I still write for all the same reasons as last year: to think, to process, to learn, to explore, to encourage, to teach, to implore, and to celebrate.

But the more I ponder, the more I wonder whether there is more to it. Maybe I write because the sky is azure with a hint of cerulean where it touches the trees. Maybe I write because sunflowers have faces that turn toward the sun, just like mine does. Maybe I write because fall smells of umami, earthy and rich. The sweet florals have passed, and the sharp bitterness of winter has yet to arrive. Fall feels safe, even in its decaying leaves and molding stalks. Maybe I write because leaves crackle and crunch under my running shoes or because my granddaughter’s laugh comes from deep in her belly and echoes across her yard and into my heart and mind. Maybe I write because I know it is possible to create a perfect German Chocolate cake without gluten and without dairy.

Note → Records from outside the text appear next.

(** Replay before any page has an entry. *)
Lemma replay_fresh {E} (n : nat) (minis : gmap Z bytes) (io : IoEngine) (w : WalState) :
  (0 < n)%nat ->
  exists w', replay_wal (E := E) (mkDb (MapTable.new n) minis io w) = Ok (mkDb (MapTable.new n) minis io w') /\
    records w' = [] /\ (w' = w \/ w' = clear w).
Proof.
  intros Hn. unfold replay_wal. cbn [wal].
  destruct (records_grouped w) as [|g gs] eqn:Eg.
  - exists w. split; [done|]. split; [|by left]. destruct (records w) as [|r rs] eqn:Er; [done|exfalso].
    destruct (records_grouped_loop (records w) []) as [_ Hg]; [constructor|].
    specialize (Hg (page_id r)). unfold records_grouped in Eg. cbn zeta in Hg. rewrite Eg, Er in Hg.
    rewrite filter_cons_True in Hg by done. done.
  - exists (clear w). set (grouped := g :: gs). set (st := txn_statuses _).
    assert (forall l, foldM (E := E) (fun db '(page_key, rs) =>
      if Z.of_nat (MapTable.capacity (map_table db)) <=? page_key then Ok db
      else has ← MapTable.has_entry (map_table db) page_key;
           if negb has then Ok db else replay_page db st page_key rs)
      (mkDb (MapTable.new n) minis io w) l = Ok (mkDb (MapTable.new n) minis io w)) as Hfold.
    { induction l as [|[page rs] l IH]; [done|]. cbn [foldM map_table].
      change (MapTable.capacity (MapTable.new n)) with n. destruct (Z.leb_spec (Z.of_nat n) page); [exact IH|].
      rewrite fresh_has_entry by done. exact IH. }
    rewrite Hfold. split_and!; [done|done|by right].
Qed.
(* ===== verification/BPTree.v ===== *)
(** * The B+ tree (src/btree.rs, [BPTree]) and its updates after leaf splits and merges
    (src/lib.rs)

    The root word (level and node, or a leaf page), the slab of inner nodes, the version
    locks and the traversals that take them.  Here one thread runs at a time:
    [compare_exchange_weak] fails only when the word differs from the expected one. *)

From stdpp Require Import gmap.
From S2P Require Import Prelude Types Utils BPNode MapTable.

(** The slab holds the nodes that were written; reading another one is undefined. *)
Record BPTree := mkBPTree {
  slab : gmap Z BPNode; cap : Z; root : Z; root_vlock : Z; next_free : Z; free_list : Z }.

Inductive BPRestart := mkBPRestart.

Inductive BPRootInfo := RLeaf (page : Z) | RInner (level : Z) (node : Z).

(** [inner_node_upper_bound * 4096] is a 32-bit product; a zero-sized [alloc] is undefined. *)
Definition new {E} (inner_node_upper_bound : Z) : outcome E BPTree :=
  if 2 ^ 32 <=? inner_node_upper_bound * 4096 then Halt Panicked
  else if inner_node_upper_bound =? 0 then Halt Undefined
  else Ok (mkBPTree ∅ inner_node_upper_bound 0 0 1 (2 ^ 32 - 1)).

Definition set_root (w : Z) (t : BPTree) : BPTree :=
  mkBPTree (slab t) (cap t) w (root_vlock t) (next_free t) (free_list t).
Definition set_root_vlock (v : Z) (t : BPTree) : BPTree :=
  mkBPTree (slab t) (cap t) (root t) v (next_free t) (free_list t).
Definition set_node (id : Z) (n : BPNode) (t : BPTree) : BPTree :=
  mkBPTree (<[id := n]> (slab t)) (cap t) (root t) (root_vlock t) (next_free t) (free_list t).
Definition modify {E} (f : BPTree -> BPTree) : stM BPTree E unit := fun t => (f t, Ok tt).
#[export] Instance keeps_put_meta m : Keeps node_typed (put_meta m).
Proof.
  intros n Hn. unfold put_meta. destruct (Nat.leb_spec (BPKVMeta_size * count n + BPKVMeta_size) (length (rest n))); [|done].
  unfold node_typed. cbn [fst rest]. rewrite length_splice; [done|]. unfold in_range.
  rewrite length_app, !length_le_split. unfold BPKVMeta_size in *. lia.
Qed.
#[export] Instance keeps_rest_copy off len src : Keeps node_typed (rest_copy off len src).
Proof.
  intros n Hn. unfold rest_copy. destruct (Nat.leb_spec (off + len) (length (rest n))); [|done].
  destruct (Nat.eqb_spec (length src) len); [|done]. unfold node_typed. cbn [andb fst rest].
  rewrite length_splice; [done|]. unfold in_range. lia.
Qed.
#[export] Instance keeps_reset_leaf_parent c : Keeps node_typed (reset_leaf_parent c).
Proof. by intros n Hn. Qed.
#[export] Instance keeps_reset_inner_parent c : Keeps node_typed (reset_inner_parent c).
Proof. by intros n Hn. Qed.
#[export] Instance keeps_bump_alloc k e : Keeps node_typed (bump_alloc k e).
Proof. intros n Hn. unfold bump_alloc. by destruct (_ <=? _)%nat. Qed.
#[export] Instance keeps_set_count c : Keeps node_typed (set_count c).
Proof. by intros n Hn. Qed.
#[export] Instance keeps_append_leaf k c : Keeps node_typed (append_leaf_entry k c).
Proof. unfold append_leaf_entry. keeps. Qed.
#[export] Instance keeps_append_inner k c : Keeps node_typed (append_inner_entry k c).
Proof. unfold append_inner_entry. keeps. Qed.
#[export] Instance keeps_append_entry l k c : Keeps node_typed (append_entry_for_level l k c).
Proof. unfold append_entry_for_level. keeps. Qed.
#[export] Instance keeps_reset_for_level l c : Keeps node_typed (reset_for_level l c).
Proof. unfold reset_for_level. keeps. Qed.
#[export] Instance keeps_append_all l es : Keeps node_typed (append_all l es).
Proof. unfold append_all. keeps. Qed.
#[export] Instance keeps_insert_entry l a k b : Keeps node_typed (insert_entry_after_child l a k b).
Proof. unfold insert_entry_after_child. keeps. Qed.
#[export] Instance keeps_remove_for_merge l a b : Keeps node_typed (remove_entry_for_merge l a b).
Proof. unfold remove_entry_for_merge. keeps. Qed.
#[export] Instance keeps_init_leaf_parent l r k : Keeps node_typed (init_leaf_parent l r k).
Proof. unfold init_leaf_parent. keeps. Qed.

Definition tree_typed (t : BPTree) : Prop := map_Forall (fun _ => node_typed) (slab t).

Lemma tree_typed_set id n t : tree_typed t -> node_typed n -> tree_typed (set_node id n t).
Proof. intros Ht Hn. by apply map_Forall_insert_2. Qed.

#[export] Instance keeps_with_node {E A} id (f : stM BPNode E A) : Keeps node_typed f -> Keeps tree_typed (with_node id f).
Proof.
  intros H t Ht. unfold with_node. destruct (slab t !! id) as [n|] eqn:E0; [|done]. specialize (H n (Ht _ _ E0)).
  destruct (f n) as [n' r]. by apply tree_typed_set.
Qed.
#[export] Instance keeps_alloc_inner : Keeps tree_typed alloc_inner_node.
Proof.
  intros t Ht. unfold alloc_inner_node. cbv zeta. case_match; [exact Ht|]. apply tree_typed_set; [exact Ht|]. apply length_replicate.
Qed.
#[export] Instance keeps_set_inner {E} n l : Keeps (E := E) tree_typed (set_inner n l).
Proof. by intros t Ht. Qed.
#[export] Instance keeps_tree_set_leaf {E} p : Keeps (E := E) tree_typed (BPTree.set_leaf p).
Proof. by intros t Ht. Qed.
#[export] Instance keeps_promote_leaf_root l r k : Keeps tree_typed (promote_leaf_root l r k).
Proof. unfold promote_leaf_root. keeps. Qed.
#[export] Instance keeps_promote_inner_root l r k c : Keeps tree_typed (promote_inner_root l r k c).
Proof. unfold promote_inner_root. cbv zeta. apply keeps_bind; [apply _|]. intros _. apply keeps_bind; [apply _|]. intros id. apply keeps_bind; [|apply _]. apply keeps_with_node. keeps. Qed.
#[export] Instance keeps_remove_child n l a b : Keeps tree_typed (remove_child_after_merge n l a b).
Proof. unfold remove_child_after_merge. keeps. Qed.
#[export] Instance keeps_demote_root c l : Keeps tree_typed (demote_root_after_merge c l).
Proof. unfold demote_root_after_merge. keeps. Qed.

Lemma tree_typed_drop_inner id t : tree_typed t -> tree_typed (drop_inner id t).
Proof.
  intros Ht. unfold drop_inner. destruct (slab t !! id) as [n|] eqn:E; [|done]. apply tree_typed_set; [done|]. exact (Ht _ _ E).
Qed.
Lemma tree_typed_drop_bundle b t : tree_typed t -> tree_typed (drop_bundle b t).
Proof.
  intros Ht. unfold drop_bundle. assert (tree_typed (drop_chain (l_guard <$> chain b) t)) as H; [|by destruct (root_lock b)].
  unfold drop_chain. induction (l_guard <$> chain b) as [|i l IH]; [done|]. by apply tree_typed_drop_inner.
Qed.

When the baker, eyes sparkling as she presents it to her daddy, knows that love is in more than the decadent coconut-pecan frosting, although it is there, too.

Maybe I write because Pantone chose 19-4052 TCX, Classic Blue as its color for 2020 because “brings a sense of peace and tranquility to the human spirit, offering refuge.” Did the colorists know something about 2020 when they announced that choice last November? Was there prophecy in the picking? By accident or design, this world certainly needs a dose of Classic Blue for 2020.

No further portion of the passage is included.